THE price of electrical items is down by a third from their peak, while clothing costs have fallen by close to a quarter.
Analysis of retail prices by stockbroking firm Davy found that despite a well-publicised price war prices at supermarkets are down just 6.5% since the middle of 2007.
Furniture and lighting prices are down 26%, items at department stores have been slashed by 21% and discretionary goods such as jewellery, toys and mobile phones have seen price cuts of 19%, according to the analysis.
Davy’s Rossa White said that price discounting has been necessitated by the dramatic drop in demand but it was helped by the strong euro and decline in wholesale prices for some goods.
“We reckon that many retailers, especially some of the larger foreign-owned chains entered the recession with fat margins. But those margins have slimmed down, and rents and wages are likely to come under further pressure,” he said.
Davy’s analysis shows ongoing sharp price deflation at the majority of Irish retail outlets.
The stockbrokers created a synthetic price index by deflating the value of retail sales by the volume index, which it said allows it to compare prices more readily across categories of retail goods.
“Prices are still being slashed by retailers. In December, the owners of car showrooms, supermarkets and convenience food stores, department stores, petrol stations, pharmacies, clothes shops, furniture outlets, DIY stores, electrical goods shops, bookstores and bars all cut prices.
“Only specialised food shops, which account for 3% of all retail sales, raised their prices,” said Mr White.

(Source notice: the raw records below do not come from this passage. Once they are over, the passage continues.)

(* ===== verification/MapSession.v ===== *)
(** * The MAP client session

    Models src/callbridge-sms-go/internal/mapclient/session.go: the OBEX requests of the
    message access client over one connection.  The connection is any [Transport] with a
    [Close]; listings are read by the decoder of [GoXml].

    An operation runs on the session, which it may change, and returns a result,
    panics ([obex.MustHeader]), or has not finished: a GET goes on for as long as the
    phone answers "continue", so its loop takes the number of turns as fuel. *)

From S2P Require Import Prelude GoStd GoText GoXml Obex Message.

Definition opConnect : Z := 0x80.
Definition opDisconnect : Z := 0x81.
Definition opPut : Z := 0x02.
Definition opPutFinal : Z := 0x82.
Definition opGetFinal : Z := 0x83.
Definition opSetPath : Z := 0x85.

Definition headerName : Z := 0x01.
Definition headerType : Z := 0x42.
Definition headerBody : Z := 0x48.
Definition headerEndOfBody : Z := 0x49.
Definition headerTarget : Z := 0x46.
Definition headerAppParams : Z := 0x4c.
Definition headerConnectionID : Z := 0xcb.

Definition maxCollectedBody : Z := Z.shiftl 2 20.
Definition unknownPath : bytes := [0].
Definition masTargetUUID : bytes :=
  [0xbb; 0x58; 0x2b; 0x40; 0x42; 0x0c; 0x11; 0xdb; 0xb0; 0xde; 0x08; 0x00; 0x20; 0x0c; 0x9a; 0x66].

(** ** Errors that end the connection *)

(** [errors.As(err, *net.Error)] holds for [syscall.Errno] and for the time-out errors of
    the runtime; these are the sentinels named "net.Error". *)
Fixpoint error_chain (P : error -> bool) (e : error) : bool :=
  P e || match e with Wrap _ c => error_chain P c | _ => false end.
Definition IsTransportError (e : error) : bool :=
  error_chain (fun e => match e with
    | Sentinel name _ => bool_decide (name ∈ ["net.Error"; "io.EOF"; "io.ErrUnexpectedEOF"]%string)
    | _ => false end) e.

(** ** Outcomes *)
Inductive outcome (A : Type) := Returns (r : result A) | Panics | Pending.
Arguments Returns {_} _.
Arguments Panics {_}.
Arguments Pending {_}.

Class Closable (T : Type) := { CloseConn : T -> T * result unit }.

Record Session (T : Type) := mkSession {
  ssConn : option T; ssConnection : Z; ssPacketMax : Z; ssPath : bytes
}.
Arguments mkSession {_} _ _ _ _.
Arguments ssConn {_} _.
Arguments ssConnection {_} _.
Arguments ssPacketMax {_} _.
Arguments ssPath {_} _.
#[export] Instance Session_fields T : Fields (Session T) := {|
  fields x := mkSession (ssConn x) (ssConnection x) (ssPacketMax x) (ssPath x) |}.

Section Monad.
Context {S : Type}.
Definition M (A : Type) : Type := S -> S * outcome A.
Definition ret {A} (a : A) : M A := fun s => (s, Returns (Ok a)).
Definition throw {A} (e : error) : M A := fun s => (s, Returns (Error e)).
(** Continue on success; an error, a panic or an unfinished run goes through. *)
Definition bind {A B} (m : M A) (k : A -> M B) : M B := fun s =>
  match m s with
  | (s, Returns (Ok a)) => k a s
  | (s, Returns (Error e)) => (s, Returns (Error e))
  | (s, Panics) => (s, Panics)
  | (s, Pending) => (s, Pending)
  end.
(** [if err != nil { handler }]. *)
Definition on_error {A} (m : M A) (handler : error -> M A) : M A := fun s =>
  match m s with (s, Returns (Error e)) => handler e s | r => r end.
Definition must {A} (o : option A) : M A := fun s => (s, match o with Some a => Returns (Ok a) | None => Panics end).
Definition lift {A} (r : result A) : M A := fun s => (s, Returns r).
Definition modify (f : S -> S) : M unit := fun s => (f s, Returns (Ok tt)).
Definition gets {A} (f : S -> A) : M A := fun s => (s, Returns (Ok (f s))).
End Monad.
Arguments M : clear implicits.
Notation "'let*' x ':=' c 'in' k" := (bind c (fun x => k))
  (at level 10, x pattern, c at level 200, k at level 200) : go_scope.

Definition rejected {S A} (text : string) : M S A := throw (New text).

(** ** The session *)
Section Requests.
Context {T : Type} `{Transport T} `{Closable T}.
#[local] Abbreviation MS := (M (Session T)).

Definition request (opcode : Z) (payload : bytes) : MS Packet := fun s =>
  match ssConn s with
  | None => (s, Returns (fail! "MAP session is closed"))
  | Some conn =>
      if ssPacketMax s <? len payload + 3 then (s, Returns (fail! "OBEX request exceeds negotiated packet size"))
      else match WritePacket conn opcode payload with
           | (conn, Error e) => (s <| ssConn := Some conn |>, Returns (Error e))
           | (conn, Ok _) =>
               let '(conn, r) := ReadPacket conn 0xffff in (s <| ssConn := Some conn |>, Returns r)
           end
  end.

Definition connectionHeader : MS bytes := let* id := gets ssConnection in must (Uint32Header headerConnectionID id).

Definition disconnect : MS unit :=
  let* h := connectionHeader in
  let* response := request opDisconnect h in
  if pkCode response =? ResponseOK then ret tt else rejected "MAP disconnect rejected".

Davy expects retail sales volume to bottom in the first quarter of this year and return to some modest growth in the second quarter.
“Precautionary savings may unwind somewhat as the peak in unemployment comes into sight and households realise that the public finances have stabilised.
“But the value of sales may keep slipping for a couple of quarters yet as retailers continue to cut prices,” said Mr White.